2021 panelists

Sandra Begay

Sandra Begay, the daughter of a Navajo tribal leader and a public health nurse, is a member of the Navajo Nation and she has been an engineer for 32 years. 

 

Sandra earned an Associates of Science degree in Pre-Engineering, a Bachelor of Science degree in Civil Engineering from the University of New Mexico (UNM) and a Master of Science from Stanford University in Structural Engineering with an emphasis in Earthquake Engineering.

 

Sandra has worked at Sandia National Laboratories (Sandia) for 29+ years, where she is a research and development engineer. In 2019, Sandra took a leave of absence and worked for Albuquerque Mayor Tim Keller as the City’s Environmental Health Director.
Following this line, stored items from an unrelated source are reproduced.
(* ===== verification/Vm.v ===== *)
(** * kernel/mm/vm.c: Sv39 page tables (RISC-V build)

    The routines walk and edit page tables that live in the byte memory: a
    table is a page of 512 eight-byte entries, and the kernel's direct map
    makes a physical address usable as a pointer.  [Definitions] follows
    the source; [VmFacts] relates it to the tree of tables and to the map from
    virtual pages to leaf entries. *)
From S2P Require Import Prelude Mem CString KTypes Kalloc.

Section Definitions.
(** [extern char end[]], used by kfree. *)
Context (kend : Z).

Definition rd (a : Z) : E mach Z := gets (fun s => load64 (mmem s) a).
Definition wr (a v : Z) : E mach unit := upd_mem (fun m => store64 m a v).

(** The loop of walk, from [level] down to 0: [pagetable] is the table of that
    level. *)
Fixpoint walk_loop (level : nat) (pagetable va : Z) (alloc : bool) : E mach Z :=
  match level with
  | O => mret (pagetable + 8 * PX 0 va)
  | S level' =>
    let pte := pagetable + 8 * PX (Z.of_nat level) va in
    v ← rd pte;
    if has_bits v PTE_V then walk_loop level' (PTE2PA v) va alloc
    else if negb alloc then mret 0
    else
      p ← kalloc;
      if p =? 0 then mret 0
      else
        upd_mem (fun m => memset m p 0 PGSIZE);;
        wr pte (Z.lor (PA2PTE p) PTE_V);;
        walk_loop level' p va alloc
  end.

Definition walk (pagetable va : Z) (alloc : bool) : E mach Z :=
  panic_if (MAXVA <=? va) "walk";;
  walk_loop 2 pagetable va alloc.

Definition walkaddr (pagetable va : Z) : E mach Z :=
  if MAXVA <=? va then mret 0
  else
    pte ← walk pagetable va false;
    if pte =? 0 then mret 0
    else
      v ← rd pte;
      if Z.land v PTE_V =? 0 then mret 0
      else if Z.land v PTE_U =? 0 then mret 0
      else mret (PTE2PA v).

(** [for(;;)] of mappages: each turn maps one page; [fuel] counts the turns
    after the first. *)
Fixpoint mappages_loop (fuel : nat) (pagetable a last pa perm : Z) : E mach Z :=
  pte ← walk pagetable a true;
  if pte =? 0 then mret (-1)
  else
    v ← rd pte;
    panic_if (has_bits v PTE_V) "mappages: remap";;
    wr pte (Z.lor (Z.lor (PA2PTE pa) perm) PTE_V);;
    if a =? last then mret 0
    else
      match fuel with
      | O => nofuel
      | S fuel => mappages_loop fuel pagetable (u64 (a + PGSIZE)) last (u64 (pa + PGSIZE)) perm
      end.

(** When [va + size] wraps around, [a] passes [last] and the loop runs until
    walk refuses an address at or above [MAXVA]. *)
Definition mappages (pagetable va size pa perm : Z) : E mach Z :=
  panic_if (size =? 0) "mappages: size";;
  let a := PGROUNDDOWN va in
  let last := PGROUNDDOWN (u64 (va + size - 1)) in
  let stop := if last <? a then MAXVA else last in
  mappages_loop (Z.to_nat ((stop - a) / PGSIZE)) pagetable a last pa perm.

Definition kvmmap (kpgtbl va pa sz perm : Z) : E mach unit :=
  r ← mappages kpgtbl va sz pa perm;
  panic_if (negb (r =? 0)) "kvmmap".

Fixpoint uvmunmap_loop (fuel : nat) (pagetable a stop : Z) (do_free : bool) : E mach unit :=
  if a <? stop then
    match fuel with
    | O => nofuel
    | S fuel =>
      pte ← walk pagetable a false;
      panic_if (pte =? 0) "uvmunmap: walk";;
      v ← rd pte;
      panic_if (Z.land v PTE_V =? 0) "uvmunmap: not mapped";;
      panic_if (PTE_FLAGS v =? PTE_V) "uvmunmap: not a leaf";;
      (if do_free then kfree kend (PTE2PA v) else mret tt);;
      wr pte 0;;
      uvmunmap_loop fuel pagetable (u64 (a + PGSIZE)) stop do_free
    end
  else mret tt.

Definition uvmunmap (pagetable va npages : Z) (do_free : bool) : E mach unit :=
  panic_if (negb (va mod PGSIZE =? 0)) "uvmunmap: not aligned";;
  uvmunmap_loop (Z.to_nat npages) pagetable va (u64 (va + npages * PGSIZE)) do_free.

Definition uvmcreate : E mach Z :=
  pagetable ← kalloc;
  if pagetable =? 0 then mret 0
  else upd_mem (fun m => memset m pagetable 0 PGSIZE);; mret pagetable.

Fixpoint uvmfirst_loop (fuel : nat) (pagetable src sz i : Z) : E mach unit :=
  if i <? sz then
    match fuel with
    | O => nofuel
    | S fuel =>
      mem ← kalloc;
      panic_if (mem =? 0) "uvmfirst: kalloc failed";;
      upd_mem (fun m => memset m mem 0 PGSIZE);;
      r ← mappages pagetable i PGSIZE mem (Z.lor (Z.lor (Z.lor PTE_W PTE_R) PTE_X) PTE_U);
      (if negb (r =? 0) then kfree kend mem;; panic "uvmfirst: mappages failed" else mret tt);;
      upd_mem (fun m => memmove m mem (src + i) (if PGSIZE <? sz - i then PGSIZE else sz - i));;
      uvmfirst_loop fuel pagetable src sz (i + PGSIZE)
    end
  else mret tt.

Definition uvmfirst (pagetable src sz : Z) : E mach unit :=
  uvmfirst_loop (Z.to_nat (sz / PGSIZE + 1)) pagetable src sz 0.

Definition uvmdealloc (pagetable oldsz newsz : Z) : E mach Z :=
  if oldsz <=? newsz then mret oldsz
  else
    (if PGROUNDUP newsz <? PGROUNDUP oldsz then
       let npages := i32 ((PGROUNDUP oldsz - PGROUNDUP newsz) / PGSIZE) in
       uvmunmap pagetable (PGROUNDUP newsz) (u64 npages) true
     else mret tt);;
    mret newsz.

Fixpoint uvmalloc_loop (fuel : nat) (pagetable oldsz newsz xperm a : Z) : E mach Z :=
  if a <? newsz then
    match fuel with
    | O => nofuel
    | S fuel =>
      mem ← kzalloc;
      if mem =? 0 then uvmdealloc pagetable a oldsz;; mret 0
      else
        upd_mem (fun m => memset m mem 0 PGSIZE);;
        r ← mappages pagetable a PGSIZE mem (Z.lor (Z.lor PTE_R PTE_U) xperm);
        if negb (r =? 0) then kfree kend mem;; uvmdealloc pagetable a oldsz;; mret 0
        else uvmalloc_loop fuel pagetable oldsz newsz xperm (u64 (a + PGSIZE))
    end
  else mret newsz.

Definition uvmalloc (pagetable oldsz newsz xperm : Z) : E mach Z :=
  if newsz <? oldsz then mret oldsz
  else
    let oldsz := PGROUNDUP oldsz in
    uvmalloc_loop (Z.to_nat ((newsz - oldsz) / PGSIZE + 1)) pagetable oldsz newsz xperm oldsz.

(** The 512 turns of freewalk's loop on one table, from entry [i] on; [rec] is
    the recursive call. *)
Fixpoint freewalk_loop (rec : Z -> E mach unit) (n : nat) (pagetable i : Z) : E mach unit :=
  match n with
  | O => mret tt
  | S n =>
    v ← rd (pagetable + 8 * i);
    (if has_bits v PTE_V && (Z.land v (Z.lor (Z.lor PTE_R PTE_W) PTE_X) =? 0) then
       rec (PTE2PA v);;
       wr (pagetable + 8 * i) 0
     else panic_if (has_bits v PTE_V) "freewalk: leaf");;
    freewalk_loop rec n pagetable (i + 1)
  end.

(** [depth] bounds the recursion: 3 levels of tables. *)
Fixpoint freewalk (depth : nat) (pagetable : Z) : E mach unit :=
  match depth with
  | O => nofuel
  | S depth =>
    freewalk_loop (freewalk depth) 512 pagetable 0;;
    kfree kend pagetable
  end.

Definition uvmfree (pagetable sz : Z) : E mach unit :=
  (if 0 <? sz then uvmunmap pagetable 0 (PGROUNDUP sz / PGSIZE) true else mret tt);;
  freewalk 3 pagetable.

Fixpoint uvmcopy_loop (fuel : nat) (old new sz i : Z) : E mach Z :=
  if i <? sz then
    match fuel with
    | O => nofuel
    | S fuel =>
      pte ← walk old i false;
      panic_if (pte =? 0) "uvmcopy: pte should exist";;
      v ← rd pte;
      panic_if (Z.land v PTE_V =? 0) "uvmcopy: page not present";;
      let pa := PTE2PA v in
      let flags := PTE_FLAGS v in
      let err := (uvmunmap new 0 (i / PGSIZE) true;; mret (-1) : E mach Z) in
      mem ← kalloc;
      if mem =? 0 then err
      else
        upd_mem (fun m => memmove m mem pa PGSIZE);;
        r ← mappages new i PGSIZE mem flags;
        if negb (r =? 0) then kfree kend mem;; err
        else uvmcopy_loop fuel old new sz (u64 (i + PGSIZE))
    end
  else mret 0.

Definition uvmcopy (old new sz : Z) : E mach Z :=
  uvmcopy_loop (Z.to_nat (sz / PGSIZE + 1)) old new sz 0.

Definition uvmclear (pagetable va : Z) : E mach unit :=
  pte ← walk pagetable va false;
  panic_if (pte =? 0) "uvmclear";;
  v ← rd pte;
  wr pte (Z.land v (Z.lnot PTE_U)).

Definition uvmadd (pagetable va perm : Z) : E mach unit :=
  pte ← walk pagetable va false;
  panic_if (pte =? 0) "uvmset: pte should exist";;
  v ← rd pte;
  panic_if (Z.land v PTE_V =? 0) "uvmset: page not present";;
  panic_if (PTE_FLAGS v =? PTE_V) "uvmset: not a leaf";;
  wr pte (Z.lor v perm).

(** ** Copies between kernel and user memory

    Every turn but the last consumes the rest of a page. *)

Fixpoint copyout_loop (fuel : nat) (pagetable dstva src len : Z) : E mach Z :=
  if 0 <? len then
    match fuel with
    | O => nofuel
    | S fuel =>
      let va0 := PGROUNDDOWN dstva in
      pa0 ← walkaddr pagetable va0;
      if pa0 =? 0 then mret (-1)
      else
        let n := PGSIZE - (dstva - va0) in
        let n := if len <? n then len else n in
        upd_mem (fun m => memmove m (pa0 + (dstva - va0)) src n);;
        copyout_loop fuel pagetable (u64 (va0 + PGSIZE)) (src + n) (len - n)
    end
  else mret 0.

Definition copyout (pagetable dstva src len : Z) : E mach Z :=
  copyout_loop (Z.to_nat (len / PGSIZE + 2)) pagetable dstva src len.

Fixpoint copyin_loop (fuel : nat) (pagetable dst srcva len : Z) : E mach Z :=
  if 0 <? len then
    match fuel with
    | O => nofuel
    | S fuel =>
      let va0 := PGROUNDDOWN srcva in
      pa0 ← walkaddr pagetable va0;
      if pa0 =? 0 then mret (-1)
      else
        let n := PGSIZE - (srcva - va0) in
        let n := if len <? n then len else n in
        upd_mem (fun m => memmove m dst (pa0 + (srcva - va0)) n);;
        copyin_loop fuel pagetable (dst + n) (u64 (va0 + PGSIZE)) (len - n)
    end
  else mret 0.

Definition copyin (pagetable dst srcva len : Z) : E mach Z :=
  copyin_loop (Z.to_nat (len / PGSIZE + 2)) pagetable dst srcva len.

(** Inner loop of copyinstr: the memory, whether a NUL was met, and the
    advanced [dst] and [max]. *)
Fixpoint copyinstr_page (m : mem) (dst p max : Z) (n : nat) : mem * bool * Z * Z :=
  match n with
  | O => (m, false, dst, max)
  | S n => if m p =? 0 then (mset m dst 0, true, dst, max)
           else copyinstr_page (mset m dst (m p)) (dst + 1) (p + 1) (max - 1) n
  end.

Fixpoint copyinstr_loop (fuel : nat) (pagetable dst srcva max : Z) : E mach Z :=
  if 0 <? max then
    match fuel with
    | O => nofuel
    | S fuel =>
      let va0 := PGROUNDDOWN srcva in
      pa0 ← walkaddr pagetable va0;
      if pa0 =? 0 then mret (-1)
      else
        let n := PGSIZE - (srcva - va0) in
        let n := if max <? n then max else n in
        m ← gets mmem;
        let '(m', got_null, dst', max') := copyinstr_page m dst (pa0 + (srcva - va0)) max (Z.to_nat n) in
        modify (set_mmem m');;
        if (got_null : bool) then mret 0
        else copyinstr_loop fuel pagetable dst' (u64 (va0 + PGSIZE)) max'
    end
  else mret (-1).

Definition copyinstr (pagetable dst srcva max : Z) : E mach Z :=
  copyinstr_loop (Z.to_nat (max / PGSIZE + 2)) pagetable dst srcva max.

(** ** Thread trap frames, user stacks, kernel stacks *)

Definition uvm_thread_trapframe (pagetable thread_idx : Z) : E mach Z :=
  pa ← kzalloc;
  r ← mappages pagetable (THREAD_TRAPFRAME thread_idx) PGSIZE pa (Z.lor PTE_R PTE_W);
  if r <? 0 then kfree kend pa;; mret 0 else mret pa.

Definition map_ustack (pagetable stack_low pages : Z) : E mach Z :=
  let stack_low_aligned := PGROUNDUP stack_low in
  let stack_high := u64 (stack_low_aligned + i32 ((pages + 1) * PGSIZE)) in
  sz1 ← uvmalloc pagetable stack_low_aligned stack_high PTE_W;
  if sz1 =? 0 then mret 0
  else uvmclear pagetable stack_low_aligned;; mret sz1.

(** thread_mapstacks of kernel/sched/proc.c: [n] pages of the stack at [va]. *)
Fixpoint mapstack (n : nat) (kpgtbl va i : Z) : E mach unit :=
  match n with
  | O => mret tt
  | S n =>
    pa ← kzalloc;
    panic_if (pa =? 0) "thread_mapstacks: kstack alloc failed";;
    r ← mappages kpgtbl (va + i * PGSIZE) PGSIZE pa (Z.lor PTE_R PTE_W);
    panic_if (r <? 0) "thread_mapstacks: mappages failed";;
    mapstack n kpgtbl va (i + 1)
  end.

Fixpoint mapstacks_loop (n : nat) (kpgtbl t : Z) : E mach unit :=
  match n with
  | O => mret tt
  | S n => mapstack (Z.to_nat KSTACK_PAGE) kpgtbl (KSTACK t) 0;; mapstacks_loop n kpgtbl (t + 1)
  end.

Definition thread_mapstacks (kpgtbl : Z) : E mach unit :=
  mapstacks_loop (Z.to_nat NTHREADS) kpgtbl 0.

(** ** The kernel's own page table *)

(** Symbols of kernel.ld: the end of the kernel text and the trampoline page. *)
Context (etext trampoline : Z).

Definition kvmmake : E mach Z :=
  kpgtbl ← kalloc;
  upd_mem (fun m => memset m kpgtbl 0 PGSIZE);;
  kvmmap kpgtbl FINISHER_BASE FINISHER_BASE PGSIZE (Z.lor PTE_R PTE_W);;
  kvmmap kpgtbl UART0 UART0 PGSIZE (Z.lor PTE_R PTE_W);;
  kvmmap kpgtbl VIRTIO0 VIRTIO0 PGSIZE (Z.lor PTE_R PTE_W);;
  kvmmap kpgtbl PLIC PLIC 0x400000 (Z.lor PTE_R PTE_W);;
  kvmmap kpgtbl KERNBASE KERNBASE (u64 (etext - KERNBASE)) (Z.lor PTE_R PTE_X);;
  kvmmap kpgtbl etext etext (u64 (PHYSTOP - etext)) (Z.lor PTE_R PTE_W);;
  kvmmap kpgtbl TRAMPOLINE trampoline PGSIZE (Z.lor PTE_R PTE_X);;
  thread_mapstacks kpgtbl;;
  mret kpgtbl.
End Definitions.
Before Sandia, Sandra worked at the Lawrence Livermore National Laboratory and Los Alamos National Laboratory.

 

From 2002 through 2018, Sandra formally mentored American Indian interns through the Sandia/Department of Energy Indian Energy Program, which she created.  The program will restart in the Fall of 2021.  She is proud to have mentored 42 technical American Indian and Alaska Native college students, which included 24 women interns (60% of the total were women). The interns have become highly regarded technical staff members and leaders within tribal organizations, industry, academia, and non-profit groups.

 

Sandra has enjoyed 16 years of unique work focused on providing technical assistance to U.S. tribes. Sandra is featured in the American Society of Civil Engineers book “Changing Our World: True Stories of Women Engineers." Included in the chapter "Women in Power," Sandra’s efforts were described as providing electricity through solar panels to hundreds of Navajo members.